The odds of a pandemic flu outbreak are small, and yet pandemics happen more frequently around 11-year sunspot minima and maxima, and during cold climate phases (see Figure 14.1).

According to the scientific literature, there were 24 pandemics and 29 major or regional influenza epidemic outbreaks between 1500 and 2009.[i],[ii],[iii],[iv],[v],[vi] There were three pandemics during the 20th century—in 1918, 1957, and 1968, and one in the 21st century (2009)—so far, that is.

To investigate pandemic flu outbreaks and their association with climate change and solar activity, I conducted my own epidemiological study. This study utilized Greenland ice core and Northern Hemisphere climate data, and influenza pandemic and epidemic outbreak data compiled from the scientific literature between 1500 (or 1700) and today.

The standout finding across the different solar activity, cosmic ray, and climate-related data studied (collectively “solar activity and climate parameters”), was that 76 percent of all influenza-A pandemic and major regional epidemic outbreaks during the Little Ice Age took place at a peak or trough in these solar activity and climate parameters, or within a year of one.

Half of influenza-A pandemics and epidemics (22/45) between 1610 and 2000 occurred when both the Northern Hemisphere temperature and total solar irradiance anomalies were negative, which corresponded with the troughs of the Little Ice Age’s grand solar minimum periods. In other words, grand solar minima pose increased risk for pandemic influenza-A outbreaks.

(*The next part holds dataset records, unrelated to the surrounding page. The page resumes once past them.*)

(* ===== verification/CatalogStore.v ===== *)
(** * Transactions of the asset catalogue ([src/assetcatalog/transaction.go, shared.go,
    persistence.go, distribution.go, erasure.go, application.go, certpin.go])

    Every authored edit of the catalogue of [AssetCatalog] runs on a candidate that is
    published once the save has answered.  With a transactional persister the candidate is
    built from the stored snapshot, which several control planes share, with the enrolled
    endpoints of this process laid over it: the inventory owns those, and the snapshot
    never holds them.  Destinations managed by bypass review, by application publish or by
    the inventory are closed to the generic endpoint operations.  The JSON text of a
    snapshot is described by what it decodes to; the order in which Go visits a map is the
    class [MapOrder]. *)

From Stdlib Require Import Ascii.
From stdpp Require Import base gmap sets fin_map_dom list strings sorting.
From S2P Require Import Prelude Trimmed GoStd Tables GoNet Persistence Model Common RuleCompile RuleLateral AssetCatalog.
Import RuleCompile AssetCatalog.

Open Scope Z_scope.

Module CatalogStore.

(** ** The durable snapshot *)

(** A map field is [None] when it is absent or null. *)
Record persistedCatalog := mkPersisted {
  pc_Generation : Z;
  pc_EnrolledAliases : option (nested string);
  pc_Seq : Z;
  pc_Endpoints : option (nested Endpoint);
  pc_Groups : option (nested Group);
  pc_Services : option (nested Service);
  pc_Aliases : option (nested string);
}.

#[export] Instance persistedCatalog_eta : Etaable persistedCatalog := fun p =>
  mkPersisted (pc_Generation p) (pc_EnrolledAliases p) (pc_Seq p) (pc_Endpoints p) (pc_Groups p)
    (pc_Services p) (pc_Aliases p).
#[export] Instance persistedCatalog_eq_dec : EqDecision persistedCatalog.
Proof. solve_decision. Defined.

Inductive raw :=
  | Garbage
  | CatalogFile (snap : persistedCatalog).

(** [enrolled_aliases] is left out when it is empty. *)
Definition marshal (snap : persistedCatalog) : raw :=
  CatalogFile (snap <| pc_EnrolledAliases :=
    if bool_decide (pc_EnrolledAliases snap = Some ∅) then None else pc_EnrolledAliases snap |>).

Definition enrolledOwnerPrefix : string := "enrolled-".
Definition isEnrolled (e : Endpoint) : bool := String.eqb (ep_Source e) SourceEnrolled.

(** The rows that pass, under the tenants that have one. *)
Definition keepRows {A} (keep : string → string → A → bool) (m : nested A) : nested A :=
  filter (fun kv => kv.2 ≠ ∅)
    (map_imap (fun t rows => Some (filter (fun kv => keep t kv.1 kv.2 = true) rows)) m).

(** An alias of an enrolled device is stored only when an operator chose it. *)
Definition authoredAlias (enrolledAliases : nested string) (tenant alias owner : string) : bool :=
  negb (has_prefix owner enrolledOwnerPrefix
        && negb (String.eqb (default "" (rowsOf enrolledAliases tenant !! owner)) alias)).

Definition authoredStateLocked (s : Store) : persistedCatalog :=
  mkPersisted (st_generation s) (Some (st_enrolledAliases s)) (st_seq s)
    (Some (keepRows (fun _ _ e => negb (isEnrolled e)) (st_endpoints s)))
    (Some (st_groups s)) (Some (st_services s))
    (Some (keepRows (authoredAlias (st_enrolledAliases s)) (st_aliases s))).

(** ** The candidate of a shared transaction *)

Definition acceptRows {A} (f : string → string → A → bool) (m : nested A) : bool :=
  bool_decide (map_Forall (fun t rows => map_Forall (fun id a => f t id a = true) rows) m).

Definition keyed (tenant id rowTenant rowID : string) : bool :=
  nonempty tenant && nonempty id && String.eqb rowTenant tenant && String.eqb rowID id.

Definition endpointAcceptable (t id : string) (e : Endpoint) : bool :=
  keyed t id (ep_TenantID e) (ep_ID e) && negb (isEnrolled e).
Definition groupAcceptable (t id : string) (g : Group) : bool :=
  keyed t id (gr_TenantID g) (gr_ID g).
Definition serviceAcceptable (t id : string) (v : Service) : bool :=
  keyed t id (sv_TenantID v) (sv_ID v).
Definition enrolledAliasAcceptable (aliases : nested string) (t id alias : string) : bool :=
  nonempty t && has_prefix id enrolledOwnerPrefix && negb (is_blank alias)
  && String.eqb (default "" (rowsOf aliases t !! alias)) id.

Definition noTenants (p : persistedCatalog) : bool :=
  bool_decide (pc_Endpoints p = Some ∅ ∧ pc_Groups p = Some ∅ ∧ pc_Services p = Some ∅ ∧
               pc_EnrolledAliases p = Some ∅).

Definition loadServices (svcs : nested Service) : nested Service :=
  (fun rows : gmap string Service => loadServiceTransports <$> rows) <$> svcs.

(** What the stored snapshot contributes. *)
Definition storedCandidate (s : Store) (stored : option raw) : result error Store :=
  let n := NewStore <| st_generation := st_generation s |>
             <| st_builtInEndpoints := st_builtInEndpoints s |>
             <| st_builtInGroups := st_builtInGroups s |>
             <| st_builtInServices := st_builtInServices s |> in
  match stored with
  | None => if noTenants (authoredStateLocked s) then Ok n else Err ErrPersistence
  | Some (CatalogFile (mkPersisted gen enrolled seq (Some eps) (Some grs) (Some svcs)
                         (Some als))) =>
      if (seq <? 0) || negb (acceptRows endpointAcceptable eps)
         || negb (acceptRows groupAcceptable grs) || negb (acceptRows serviceAcceptable svcs)
         || negb (acceptRows (enrolledAliasAcceptable als) (default ∅ enrolled))
      then Err ErrPersistence
      else Ok (n <| st_generation := Z.max gen (st_generation s) |>
                 <| st_enrolledAliases := default ∅ enrolled |> <| st_seq := seq |>
                 <| st_endpoints := eps |> <| st_groups := grs |>
                 <| st_services := loadServices svcs |>
                 <| st_aliases := als |>)
  | Some _ => Err ErrPersistence
  end.

(** One enrolled endpoint of this process laid over the candidate. *)
Definition overlayOne (acc : result error Store) (row : string * (string * Endpoint))
    : result error Store :=
  let! n := acc in
  let '(t, (id, e)) := row in
  if bool_decide (is_Some (rowsOf (st_endpoints n) t !! id)) then Err ErrPersistence else
  let desired := default (ep_Alias e) (rowsOf (st_enrolledAliases n) t !! id) in
  let '(n, alias) := claimAliasLocked n t desired id in
  Ok (n <| st_endpoints := putRow t id (e <| ep_Alias := alias |>) (st_endpoints n) |>).

(** The authored state without its sequence and generation. *)
Definition authoredContent (s : Store) : persistedCatalog :=
  (authoredStateLocked s) <| pc_Seq := 0 |> <| pc_Generation := 0 |>.

Section transactions.
Context `{MapOrder}.

Definition enrolledRows (s : Store) : list (string * (string * Endpoint)) :=
  List.filter (fun row => isEnrolled row.2.2) (visit (st_endpoints s)).

Definition sharedCandidateLocked (s : Store) (stored : option raw) : result error Store :=
  let! n := storedCandidate s stored in
  let! n := foldl overlayOne (Ok n) (enrolledRows s) in
  Ok (if (st_generation n <=? st_generation s)
         && negb (bool_decide (authoredContent s = authoredContent n))
      then bumpGeneration n else n).

(** [mutateCatalogContext]: the store, what is stored, and the answer. *)
Definition mutateCatalog {T} (b : backing) (s : Store) (stored : option raw) (w : write_outcome)
    (apply : Store → result error (Store * T)) : Store * option raw * result error T :=
  match b with
  | Updating =>
      match w with
      | Unavailable => (s, stored, Err ErrPersistence)
      | _ =>
          match sharedCandidateLocked s stored with
          | Err _ => (s, stored, Err ErrPersistence)
          | Ok n =>
              match apply n with
              | Err e => (s, stored, Err e)
              | Ok (n, t) =>
                  let disk := diskAfter w stored (marshal (authoredStateLocked n)) in
                  match w with
                  | Written => (n, disk, Ok t)
                  | _ => (s, disk, Err ErrPersistence)
                  end
              end
          end
      end
  | _ =>
      match apply s with
      | Err e => (s, stored, Err e)
      | Ok (n, t) =>
          if st_generation n =? st_generation s then (s, stored, Ok t) else
          match b with
          | Plain =>
              let disk := diskAfter w stored (marshal (authoredStateLocked n)) in
              match w with
              | Written => (n, disk, Ok t)
              | Unflushed => (n, disk, Err ErrPersistence)
              | _ => (s, disk, Err ErrPersistence)
              end
          | _ => (n, stored, Ok t)
          end
      end
  end.

(** ** Start and refresh *)

Definition loadLocked (s : Store) (stored : option raw) : result error Store :=
  match stored with
  | None => Ok s
  | Some Garbage => Err ErrLoad
  | Some (CatalogFile p) =>
      Ok (s <| st_enrolledAliases := default (st_enrolledAliases s) (pc_EnrolledAliases p) |>
            <| st_endpoints := default (st_endpoints s) (pc_Endpoints p) |>
            <| st_groups := default (st_groups s) (pc_Groups p) |>
            <| st_services :=
                 match pc_Services p with
                 | Some svcs => loadServices svcs
                 | None => st_services s
                 end |>
            <| st_aliases := default (st_aliases s) (pc_Aliases p) |>
            <| st_generation := Z.max (pc_Generation p) (st_generation s) |>
            <| st_seq := Z.max (pc_Seq p) (st_seq s) |>)
  end.

(** [load] is what the persister's [Load] answers. *)
Definition SetPersister (b : backing) (s : Store) (load : result error (option raw))
    : result error Store :=
  match b with
  | Memory => Ok s
  | Plain => let! stored := load in loadLocked s stored
  | Updating =>
      match load with
      | Err _ => Err ErrPersistence
      | Ok stored => sharedCandidateLocked s stored
      end
  end.

Definition RefreshShared (b : backing) (s : Store) (load : result error (option raw))
    : result error Store :=
  match b with
  | Updating => SetPersister Updating s load
  | _ => Ok s
  end.

End transactions.

(** ** Edits by owner *)

Definition SourceCertPin : string := "cert_pin".
Definition certPinEndpointPrefix : string := "certpin-ep-".

Definition certPinEndpoint (e : Endpoint) : bool :=
  String.eqb (ep_Source e) SourceCertPin || has_prefix (ep_ID e) certPinEndpointPrefix.
Definition isApplication (e : Endpoint) : bool := String.eqb (ep_Source e) SourceApplication.

(** [found && p(current)] *)
Definition found_and (p : Endpoint → bool) (current : option Endpoint) : bool :=
  match current with Some e => p e | None => false end.

Section owners.
Context (sha256_hex : string → string).

(** The rename of an enrolled endpoint: [current] is what the inventory holds. *)
Definition renameEnrolled (e : Endpoint) (current : option Endpoint) (n : Store)
    : result error (Store * Endpoint) :=
  match current with
  | None => Err EnrolledFromInventory
  | Some c =>
      if negb (isEnrolled c) || negb (String.eqb (ep_ID c) (enrolledEndpointID sha256_hex (ep_Identity c)))
      then Err EnrolledFromInventory
      else if negb (bool_decide (e <| ep_Alias := ep_Alias c |> = c)) then Err EnrolledNameOnly
      else
        let! (n, saved) := upsertEndpoint n e in
        Ok (bumpGeneration (n <| st_enrolledAliases :=
              putRow (ep_TenantID e) (ep_ID e) (ep_Alias saved) (st_enrolledAliases n) |>), saved)
  end.

(** The edit of [UpsertEndpointContext]. *)
Definition editEndpoint (e : Endpoint) (n : Store) : result error (Store * Endpoint) :=
  let current := GetEndpoint n (ep_TenantID e) (ep_ID e) in
  if certPinEndpoint e || found_and certPinEndpoint current then Err ErrCertPinEndpointOwnership
  else if isApplication e || found_and isApplication current
  then Err ErrApplicationEndpointOwnership
  else if isEnrolled e || has_prefix (ep_ID e) enrolledOwnerPrefix || found_and isEnrolled current
  then renameEnrolled e current n
  else upsertEndpoint n e.
End owners.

[i] B. Lina, 2008, “History of Influenza Pandemics.” In: Raoult D., Drancourt M. (eds) Paleomicrobiology. Springer, Berlin, Heidelberg. https://doi.org/10.1007/978-3-540-75855-6_12.

[ii] E. Tognotti, 2009, “Influenza pandemics: a historical retrospect.” Journal of Infection in Developing Countries, 3:331-334. doi: https://doi.org/10.3855/jidc.239.

[iii] C. Potter, 2001, “A history of influenza.” Journal of Applied Microbiology, 91: 572-579. doi:10.1046/j.1365-2672.2001.01492.x.

[iv] J.K. Taubenberger and D.M. Morens, “1918 Influenza: the Mother of All Pandemics.” Emerging Infectious Diseases. 2006;12(1):15-22. doi:10.3201/eid1201.050979.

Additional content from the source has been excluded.